[SUPPLIED INFORMATION — start]

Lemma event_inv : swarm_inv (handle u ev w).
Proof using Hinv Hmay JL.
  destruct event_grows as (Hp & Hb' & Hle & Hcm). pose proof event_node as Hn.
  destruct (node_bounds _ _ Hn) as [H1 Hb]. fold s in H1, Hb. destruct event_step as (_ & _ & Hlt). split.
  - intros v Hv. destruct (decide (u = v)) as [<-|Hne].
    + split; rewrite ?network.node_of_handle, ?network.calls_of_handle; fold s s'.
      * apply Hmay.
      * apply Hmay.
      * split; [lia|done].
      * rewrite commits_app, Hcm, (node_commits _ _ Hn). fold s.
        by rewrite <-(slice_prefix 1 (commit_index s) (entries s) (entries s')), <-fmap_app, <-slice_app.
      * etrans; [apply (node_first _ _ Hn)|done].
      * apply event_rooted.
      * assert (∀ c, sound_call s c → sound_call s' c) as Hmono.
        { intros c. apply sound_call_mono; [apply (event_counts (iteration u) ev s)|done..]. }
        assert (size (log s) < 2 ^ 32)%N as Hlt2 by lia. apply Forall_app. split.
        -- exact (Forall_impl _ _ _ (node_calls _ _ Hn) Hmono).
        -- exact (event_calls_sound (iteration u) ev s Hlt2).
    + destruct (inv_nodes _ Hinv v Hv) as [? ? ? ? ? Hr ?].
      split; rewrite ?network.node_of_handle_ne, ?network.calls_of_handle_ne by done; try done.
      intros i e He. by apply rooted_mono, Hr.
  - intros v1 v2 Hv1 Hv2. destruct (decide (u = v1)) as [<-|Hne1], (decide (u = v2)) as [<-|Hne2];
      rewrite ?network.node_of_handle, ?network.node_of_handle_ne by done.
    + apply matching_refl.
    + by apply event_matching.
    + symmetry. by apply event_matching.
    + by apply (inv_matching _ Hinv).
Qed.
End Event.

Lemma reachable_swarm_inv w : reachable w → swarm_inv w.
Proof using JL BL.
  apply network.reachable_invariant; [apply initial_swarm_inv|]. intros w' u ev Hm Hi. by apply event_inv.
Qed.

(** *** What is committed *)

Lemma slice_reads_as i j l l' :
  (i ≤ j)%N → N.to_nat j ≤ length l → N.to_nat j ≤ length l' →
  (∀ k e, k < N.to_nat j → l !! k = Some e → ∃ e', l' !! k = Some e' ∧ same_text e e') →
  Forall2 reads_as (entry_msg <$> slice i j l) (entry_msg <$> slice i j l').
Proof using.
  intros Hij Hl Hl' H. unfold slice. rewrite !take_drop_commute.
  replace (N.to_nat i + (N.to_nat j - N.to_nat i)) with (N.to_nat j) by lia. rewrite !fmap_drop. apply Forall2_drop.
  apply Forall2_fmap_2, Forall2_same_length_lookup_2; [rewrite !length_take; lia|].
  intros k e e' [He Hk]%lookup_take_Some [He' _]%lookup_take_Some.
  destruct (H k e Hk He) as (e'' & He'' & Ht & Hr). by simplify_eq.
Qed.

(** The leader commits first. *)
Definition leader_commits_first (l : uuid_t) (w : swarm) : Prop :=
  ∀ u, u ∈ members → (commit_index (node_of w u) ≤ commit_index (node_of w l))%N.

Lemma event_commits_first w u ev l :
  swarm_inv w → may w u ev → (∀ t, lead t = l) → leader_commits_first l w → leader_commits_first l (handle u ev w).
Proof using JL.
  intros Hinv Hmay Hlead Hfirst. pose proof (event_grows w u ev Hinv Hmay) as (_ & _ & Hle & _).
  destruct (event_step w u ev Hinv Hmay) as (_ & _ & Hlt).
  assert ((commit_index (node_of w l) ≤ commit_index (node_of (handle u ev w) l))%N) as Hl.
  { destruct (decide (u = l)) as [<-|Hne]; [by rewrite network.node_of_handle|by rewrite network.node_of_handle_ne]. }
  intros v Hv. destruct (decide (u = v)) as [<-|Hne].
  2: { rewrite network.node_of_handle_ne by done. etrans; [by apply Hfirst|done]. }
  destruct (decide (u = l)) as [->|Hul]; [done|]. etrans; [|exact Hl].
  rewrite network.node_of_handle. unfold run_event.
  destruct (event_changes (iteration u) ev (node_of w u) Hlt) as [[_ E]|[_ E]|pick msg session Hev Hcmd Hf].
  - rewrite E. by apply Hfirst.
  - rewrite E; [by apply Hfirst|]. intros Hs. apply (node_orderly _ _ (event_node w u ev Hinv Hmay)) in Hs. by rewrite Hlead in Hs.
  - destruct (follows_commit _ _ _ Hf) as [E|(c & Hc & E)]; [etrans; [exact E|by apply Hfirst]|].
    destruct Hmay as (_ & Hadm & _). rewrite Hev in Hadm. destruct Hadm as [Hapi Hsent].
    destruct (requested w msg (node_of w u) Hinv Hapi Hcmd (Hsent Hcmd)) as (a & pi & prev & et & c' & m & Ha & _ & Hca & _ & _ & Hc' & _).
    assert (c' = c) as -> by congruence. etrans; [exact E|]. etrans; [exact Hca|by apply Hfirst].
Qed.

[SUPPLIED INFORMATION — finish]

◆ **WHAT THE EXERCISE ASKS**
Please print out every record exactly as it is written.

◆ **RESPONSE FOR THIS EXERCISE**
Lemma event_inv : swarm_inv (handle u ev w).
Proof using Hinv Hmay JL.
  destruct event_grows as (Hp & Hb' & Hle & Hcm). pose proof event_node as Hn.
  destruct (node_bounds _ _ Hn) as [H1 Hb]. fold s in H1, Hb. destruct event_step as (_ & _ & Hlt). split.
  - intros v Hv. destruct (decide (u = v)) as [<-|Hne].
    + split; rewrite ?network.node_of_handle, ?network.calls_of_handle; fold s s'.
      * apply Hmay.
      * apply Hmay.
      * split; [lia|done].
      * rewrite commits_app, Hcm, (node_commits _ _ Hn). fold s.
        by rewrite <-(slice_prefix 1 (commit_index s) (entries s) (entries s')), <-fmap_app, <-slice_app.
      * etrans; [apply (node_first _ _ Hn)|done].
      * apply event_rooted.
      * assert (∀ c, sound_call s c → sound_call s' c) as Hmono.
        { intros c. apply sound_call_mono; [apply (event_counts (iteration u) ev s)|done..]. }
        assert (size (log s) < 2 ^ 32)%N as Hlt2 by lia. apply Forall_app. split.
        -- exact (Forall_impl _ _ _ (node_calls _ _ Hn) Hmono).
        -- exact (event_calls_sound (iteration u) ev s Hlt2).
    + destruct (inv_nodes _ Hinv v Hv) as [? ? ? ? ? Hr ?].
      split; rewrite ?network.node_of_handle_ne, ?network.calls_of_handle_ne by done; try done.
      intros i e He. by apply rooted_mono, Hr.
  - intros v1 v2 Hv1 Hv2. destruct (decide (u = v1)) as [<-|Hne1], (decide (u = v2)) as [<-|Hne2];
      rewrite ?network.node_of_handle, ?network.node_of_handle_ne by done.
    + apply matching_refl.
    + by apply event_matching.
    + symmetry. by apply event_matching.
    + by apply (inv_matching _ Hinv).
Qed.
End Event.

Lemma reachable_swarm_inv w : reachable w → swarm_inv w.
Proof using JL BL.
  apply network.reachable_invariant; [apply initial_swarm_inv|]. intros w' u ev Hm Hi. by apply event_inv.
Qed.

(** *** What is committed *)

Lemma slice_reads_as i j l l' :
  (i ≤ j)%N → N.to_nat j ≤ length l → N.to_nat j ≤ length l' →
  (∀ k e, k < N.to_nat j → l !! k = Some e → ∃ e', l' !! k = Some e' ∧ same_text e e') →
  Forall2 reads_as (entry_msg <$> slice i j l) (entry_msg <$> slice i j l').
Proof using.
  intros Hij Hl Hl' H. unfold slice. rewrite !take_drop_commute.
  replace (N.to_nat i + (N.to_nat j - N.to_nat i)) with (N.to_nat j) by lia. rewrite !fmap_drop. apply Forall2_drop.
  apply Forall2_fmap_2, Forall2_same_length_lookup_2; [rewrite !length_take; lia|].
  intros k e e' [He Hk]%lookup_take_Some [He' _]%lookup_take_Some.
  destruct (H k e Hk He) as (e'' & He'' & Ht & Hr). by simplify_eq.
Qed.

(** The leader commits first. *)
Definition leader_commits_first (l : uuid_t) (w : swarm) : Prop :=
  ∀ u, u ∈ members → (commit_index (node_of w u) ≤ commit_index (node_of w l))%N.

Lemma event_commits_first w u ev l :
  swarm_inv w → may w u ev → (∀ t, lead t = l) → leader_commits_first l w → leader_commits_first l (handle u ev w).
Proof using JL.
  intros Hinv Hmay Hlead Hfirst. pose proof (event_grows w u ev Hinv Hmay) as (_ & _ & Hle & _).
  destruct (event_step w u ev Hinv Hmay) as (_ & _ & Hlt).
  assert ((commit_index (node_of w l) ≤ commit_index (node_of (handle u ev w) l))%N) as Hl.
  { destruct (decide (u = l)) as [<-|Hne]; [by rewrite network.node_of_handle|by rewrite network.node_of_handle_ne]. }
  intros v Hv. destruct (decide (u = v)) as [<-|Hne].
  2: { rewrite network.node_of_handle_ne by done. etrans; [by apply Hfirst|done]. }
  destruct (decide (u = l)) as [->|Hul]; [done|]. etrans; [|exact Hl].
  rewrite network.node_of_handle. unfold run_event.
  destruct (event_changes (iteration u) ev (node_of w u) Hlt) as [[_ E]|[_ E]|pick msg session Hev Hcmd Hf].
  - rewrite E. by apply Hfirst.
  - rewrite E; [by apply Hfirst|]. intros Hs. apply (node_orderly _ _ (event_node w u ev Hinv Hmay)) in Hs. by rewrite Hlead in Hs.
  - destruct (follows_commit _ _ _ Hf) as [E|(c & Hc & E)]; [etrans; [exact E|by apply Hfirst]|].
    destruct Hmay as (_ & Hadm & _). rewrite Hev in Hadm. destruct Hadm as [Hapi Hsent].
    destruct (requested w msg (node_of w u) Hinv Hapi Hcmd (Hsent Hcmd)) as (a & pi & prev & et & c' & m & Ha & _ & Hca & _ & _ & Hc' & _).
    assert (c' = c) as -> by congruence. etrans; [exact E|]. etrans; [exact Hca|by apply Hfirst].
Qed.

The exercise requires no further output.